■ EXERCISE MATERIAL:
┌──
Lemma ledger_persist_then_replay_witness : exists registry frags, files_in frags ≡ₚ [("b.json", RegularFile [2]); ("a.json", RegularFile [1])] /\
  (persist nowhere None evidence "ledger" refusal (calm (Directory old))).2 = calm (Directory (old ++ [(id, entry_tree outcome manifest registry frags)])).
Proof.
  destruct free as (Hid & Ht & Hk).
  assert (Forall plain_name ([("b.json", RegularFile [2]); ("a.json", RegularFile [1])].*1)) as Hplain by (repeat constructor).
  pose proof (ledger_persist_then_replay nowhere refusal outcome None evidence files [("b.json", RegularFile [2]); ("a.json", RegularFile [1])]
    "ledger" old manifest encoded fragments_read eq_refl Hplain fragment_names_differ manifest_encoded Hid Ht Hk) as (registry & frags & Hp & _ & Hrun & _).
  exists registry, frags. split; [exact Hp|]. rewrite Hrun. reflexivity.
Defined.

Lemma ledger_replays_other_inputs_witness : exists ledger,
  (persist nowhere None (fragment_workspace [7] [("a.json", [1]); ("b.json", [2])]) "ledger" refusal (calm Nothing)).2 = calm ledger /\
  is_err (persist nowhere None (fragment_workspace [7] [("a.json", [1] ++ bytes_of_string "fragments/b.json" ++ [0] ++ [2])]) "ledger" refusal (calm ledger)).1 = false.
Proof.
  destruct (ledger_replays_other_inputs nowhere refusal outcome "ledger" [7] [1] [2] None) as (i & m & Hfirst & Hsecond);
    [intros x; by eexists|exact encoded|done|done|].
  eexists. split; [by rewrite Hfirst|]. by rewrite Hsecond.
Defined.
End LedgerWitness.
└──
┌──
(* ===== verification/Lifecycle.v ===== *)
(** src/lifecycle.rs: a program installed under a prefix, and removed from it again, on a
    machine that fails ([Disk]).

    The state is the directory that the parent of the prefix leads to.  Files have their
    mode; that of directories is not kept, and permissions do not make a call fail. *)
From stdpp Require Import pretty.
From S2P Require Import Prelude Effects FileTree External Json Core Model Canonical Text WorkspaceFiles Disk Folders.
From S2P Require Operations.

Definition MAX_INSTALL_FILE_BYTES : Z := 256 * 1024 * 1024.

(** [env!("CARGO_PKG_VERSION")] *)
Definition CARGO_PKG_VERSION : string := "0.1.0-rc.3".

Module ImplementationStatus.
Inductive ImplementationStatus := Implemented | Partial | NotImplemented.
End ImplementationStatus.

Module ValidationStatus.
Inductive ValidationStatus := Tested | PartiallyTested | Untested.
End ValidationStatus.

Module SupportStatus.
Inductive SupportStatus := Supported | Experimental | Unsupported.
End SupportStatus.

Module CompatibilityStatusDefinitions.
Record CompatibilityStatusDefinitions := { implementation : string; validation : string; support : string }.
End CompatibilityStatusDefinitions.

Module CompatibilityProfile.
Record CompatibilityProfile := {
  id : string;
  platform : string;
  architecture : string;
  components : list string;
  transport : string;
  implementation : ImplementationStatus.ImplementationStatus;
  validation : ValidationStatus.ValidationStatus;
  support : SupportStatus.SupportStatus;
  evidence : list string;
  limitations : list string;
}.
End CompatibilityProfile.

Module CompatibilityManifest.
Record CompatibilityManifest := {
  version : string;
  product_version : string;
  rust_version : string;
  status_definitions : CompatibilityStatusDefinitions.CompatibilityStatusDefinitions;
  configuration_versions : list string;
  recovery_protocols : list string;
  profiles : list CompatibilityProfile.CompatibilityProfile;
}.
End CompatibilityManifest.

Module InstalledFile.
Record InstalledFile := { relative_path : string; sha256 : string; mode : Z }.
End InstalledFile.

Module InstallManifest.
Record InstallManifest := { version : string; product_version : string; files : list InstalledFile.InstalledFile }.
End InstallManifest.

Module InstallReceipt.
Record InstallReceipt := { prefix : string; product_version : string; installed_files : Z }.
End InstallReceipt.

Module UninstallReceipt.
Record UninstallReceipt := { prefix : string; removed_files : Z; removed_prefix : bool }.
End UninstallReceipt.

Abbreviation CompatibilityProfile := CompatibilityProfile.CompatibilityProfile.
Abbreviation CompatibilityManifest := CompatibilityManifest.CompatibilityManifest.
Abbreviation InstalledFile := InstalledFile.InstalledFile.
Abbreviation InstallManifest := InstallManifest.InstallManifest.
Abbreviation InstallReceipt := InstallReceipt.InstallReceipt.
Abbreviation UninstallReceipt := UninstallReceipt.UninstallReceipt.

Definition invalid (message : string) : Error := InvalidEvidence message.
└──
Using the data above, transcribe the lines that run from the line with "components : list string;" to the line with "Abbreviation InstallManifest := InstallManifest.InstallManifest.", both ends kept, and output nothing else.

  components : list string;
  transport : string;
  implementation : ImplementationStatus.ImplementationStatus;
  validation : ValidationStatus.ValidationStatus;
  support : SupportStatus.SupportStatus;
  evidence : list string;
  limitations : list string;
}.
End CompatibilityProfile.

Module CompatibilityManifest.
Record CompatibilityManifest := {
  version : string;
  product_version : string;
  rust_version : string;
  status_definitions : CompatibilityStatusDefinitions.CompatibilityStatusDefinitions;
  configuration_versions : list string;
  recovery_protocols : list string;
  profiles : list CompatibilityProfile.CompatibilityProfile;
}.
End CompatibilityManifest.

Module InstalledFile.
Record InstalledFile := { relative_path : string; sha256 : string; mode : Z }.
End InstalledFile.

Module InstallManifest.
Record InstallManifest := { version : string; product_version : string; files : list InstalledFile.InstalledFile }.
End InstallManifest.

Module InstallReceipt.
Record InstallReceipt := { prefix : string; product_version : string; installed_files : Z }.
End InstallReceipt.

Module UninstallReceipt.
Record UninstallReceipt := { prefix : string; removed_files : Z; removed_prefix : bool }.
End UninstallReceipt.

Abbreviation CompatibilityProfile := CompatibilityProfile.CompatibilityProfile.
Abbreviation CompatibilityManifest := CompatibilityManifest.CompatibilityManifest.
Abbreviation InstalledFile := InstalledFile.InstalledFile.
Abbreviation InstallManifest := InstallManifest.InstallManifest.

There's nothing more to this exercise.